Allocation enables genetic researchers to use artificial DNA to locate defective genes

Benjamin Ganje

Geneticists at the University are one step closer to finding a way to remove defects in humans.
The University is one of two schools chosen in July from a pool of 90 institutions to receive a $2.5 million grant for genetic research.
The money would further the development for what has been dubbed the “Sleeping Beauty” genetic research, a system of genetic transfer discovered at the University.
The grant, which begins Sept. 1, was handed out by the California-based Arnold and Mabel Beckman Foundation Technology Development Grant.
Sleeping Beauty is an artificial DNA construction that will allow scientists to study genes through mutations, according to professor Perry Hackett of the University Department of Genetics, Cell Biology and Development.
Sleeping Beauty works as a transfer agent of genes. It is a modified version of a gene no longer found in fish. It has been awakened by Hackett’s team, who appropriately named it after the fairy-tale princess.
The Sleeping Beauty transposon is a segment of DNA that moves to a new location in a chromosome. Once it marks the gene by causing it to mutate, scientists can pinpoint defects.
This allows the researchers to locate genetic defects that are almost impossible to find.
After the genes have been tagged, Sleeping Beauty can introduce DNA into the gene’s chromosomes, and through experimentation, find a way to mend the defective gene.
“It is the applied principle of evolution in a reverse sense,” said Hackett.
Hackett first began work on the genetic project in 1995 and its findings were published in 1997.
Assistant professors Stephen Ekker and David Largaespada, who were instrumental in bringing the grant to the University, worked on part of the development that uses Sleeping Beauty for gene discovery.
The system, which has been tested on vertabrates, such as salmon and zebra fish, may some day be ready for use in human research, according to Ekker.
Genes that are disabled can cause tumors. If scientists can use Sleeping Beauty to isolate the disabled gene, gene therapists can attempt to fix the problem.
Professor Scott McIvor, of the University genetics department, is a gene therapist who conducted extensive research that was also vital in bringing the grant to the University.

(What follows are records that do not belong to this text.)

Lemma wp_r_Link_far s r xs q ys : is_ring s r xs -> is_ring s q ys -> (forall a, a ∈ r :: xs -> a ∉ q :: ys) ->
  wp (Link (Some r) (Some q)) (fun v s' => v = Some (first r xs) /\ keeps ((r :: xs) ++ q :: ys) s s' /\ is_ring s' r ((q :: ys) ++ xs)) s.
Proof.
  intros Hr Hq Hd. unfold Link. apply wp_bind. apply (wp_r_Next _ s r xs Hr). intros s1 K1 R1. cbn beta iota.
  assert (Hq1 : is_ring s1 q ys).
  { apply (keeps_ring [r] s); [done..|]. intros a Ha ->%list_elem_of_singleton. apply (Hd r); [by left|done]. }
  apply wp_bind. apply (wp_r_Prev _ s1 q ys Hq1). intros s2 K2 R2.
  assert (Hr2 : is_ring s2 r xs).
  { apply (keeps_ring [q] s1); [done|by left|]. intros a Ha ->%list_elem_of_singleton. apply (Hd q); [done|by left]. }
  assert (R1' : run (nx s2) (pv s2) (r :: xs ++ [r])).
  { destruct Hr2 as [H|(-> & _ & H & _)]; [done|]. destruct K2 as (_ & _ & K2).
    destruct (K2 r) as [E _]; [intros ->%list_elem_of_singleton; apply (Hd q); by left|]. destruct (run_ends _ _ _ R1). congruence. }
  apply wp_relink.
  - by eapply ring_val; [left; exact R1'|left].
  - by eapply ring_val; [left; exact R2|left].
  - eapply ring_val; [left; exact R1'|apply first_in].
  - eapply ring_val; [left; exact R2|apply final_in].
  - intros s3 L3. split; [done|]. split.
    + eapply keeps_trans; [eapply keeps_sub; [exact K1|set_solver]|]. eapply keeps_trans; [eapply keeps_sub; [exact K2|set_solver]|].
      pose proof (first_in r xs). pose proof (final_in q ys). eapply looks_linked_keeps; [exact L3|..]; apply elem_of_app; [left|right|left|right]; try done; by left.
    + left. eapply looks_run; [exact L3|]. by apply run_link_far.
Qed.

(** The ring behind [r] is [xs] up to [q], which is followed by [U] back to [r]; [q] may be [r]. *)
Lemma wp_r_Link_near s r xs q U W : run (nx s) (pv s) (r :: xs ++ q :: U) -> q :: U = W ++ [r] ->
  wp (Link (Some r) (Some q)) (fun v s' => v = Some (first q xs) /\ keeps (r :: xs ++ W) s s' /\
    run (nx s') (pv s') (r :: q :: U) /\ (xs <> [] -> run (nx s') (pv s') (xs ++ [first q xs]))) s.
Proof.
  intros H EW. unfold Link. assert (Hc : run (nx s) (pv s) (r :: (xs ++ W) ++ [r])) by (by rewrite <- app_assoc, <- EW).
  assert (En : first r (xs ++ W) = first q xs).
  { destruct xs as [|x xs]; [|done]. destruct W as [|w W]; cbn in *; by injection EW. }
  apply wp_bind. apply (wp_Next_run _ s r (xs ++ W) Hc). rewrite En. cbn beta iota.
  assert (Hp : forall Q : option positive -> state -> Prop, Q (Some (final r xs)) s -> wp (Prev (Some q)) Q s).
  { intros Q HQ. destruct W as [|w W].
    - injection EW as -> ->. rewrite app_nil_r in Hc. by apply (wp_Prev_run _ s r xs Hc).
    - injection EW as <- ->. apply run_rotate in Hc. apply (wp_Prev_run _ s q _ Hc).
      assert (E : final q (W ++ r :: xs) = final r xs); [|by rewrite E].
      unfold final. destruct xs as [|x xs _] using rev_ind; [by rewrite last_last|]. by rewrite app_comm_cons, app_assoc, !last_last. }
  apply wp_bind, Hp. assert (Hq : q ∈ r :: xs ++ W) by (destruct W as [|w W]; injection EW as -> _; set_solver).
  pose proof (first_in q xs) as Hf. pose proof (final_in r xs) as Hl.
  assert (Hf' : first q xs ∈ r :: xs ++ W) by (apply elem_of_cons in Hf as [->|Hf]; [done|set_solver]).
  assert (Hl' : final r xs ∈ r :: xs ++ W) by (apply elem_of_cons in Hl as [->|Hl]; set_solver).
  assert (Hval : forall a, a ∈ r :: xs ++ W -> is_Some (val s a)) by (intros a; eapply ring_val; by left).
  destruct (run_link_near _ _ r xs q U H (ex_intro _ W EW)) as [N1 N2].
  apply wp_relink; [apply Hval; by left|by apply Hval..|]. intros s3 L3. split; [done|]. split; [|split].
  - eapply looks_linked_keeps; [exact L3|by left|done..].
  - eapply looks_run; [exact L3|exact N1].
  - intros Hne. eapply looks_run; [exact L3|by apply N2].
Qed.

The potential backlash for the University is the ethical dilemma that seems to loom around the discussion of genetics.
Arthur Derse, an associate director at the Medical College of Wisconsin-Bioethics Center, said when scientists are changing genetic makeup they are risking unknown defects.
“Our concepts of disease, what is disease and what is not, are going to change significantly because of this technology,” Derse said.
However, Hackett contends this research should not raise any eyebrows in the scientific community.
“I can’t imagine any ethical consideration of this at all,” said Hackett, “We do things in a highly ethical manner.”
“I have a simple view of things,” added Ekker. “If you have the opportunity to develop a drug that rescues possible defects people have — you have a moral obligation to do something,” he said.
Not only is Sleeping Beauty useful in animal research, but it expands the possibilities of plant manipulation as well. Vegetarians might be allowed some nutrients found only in meat products that are imposed into plants using Sleeping Beauty.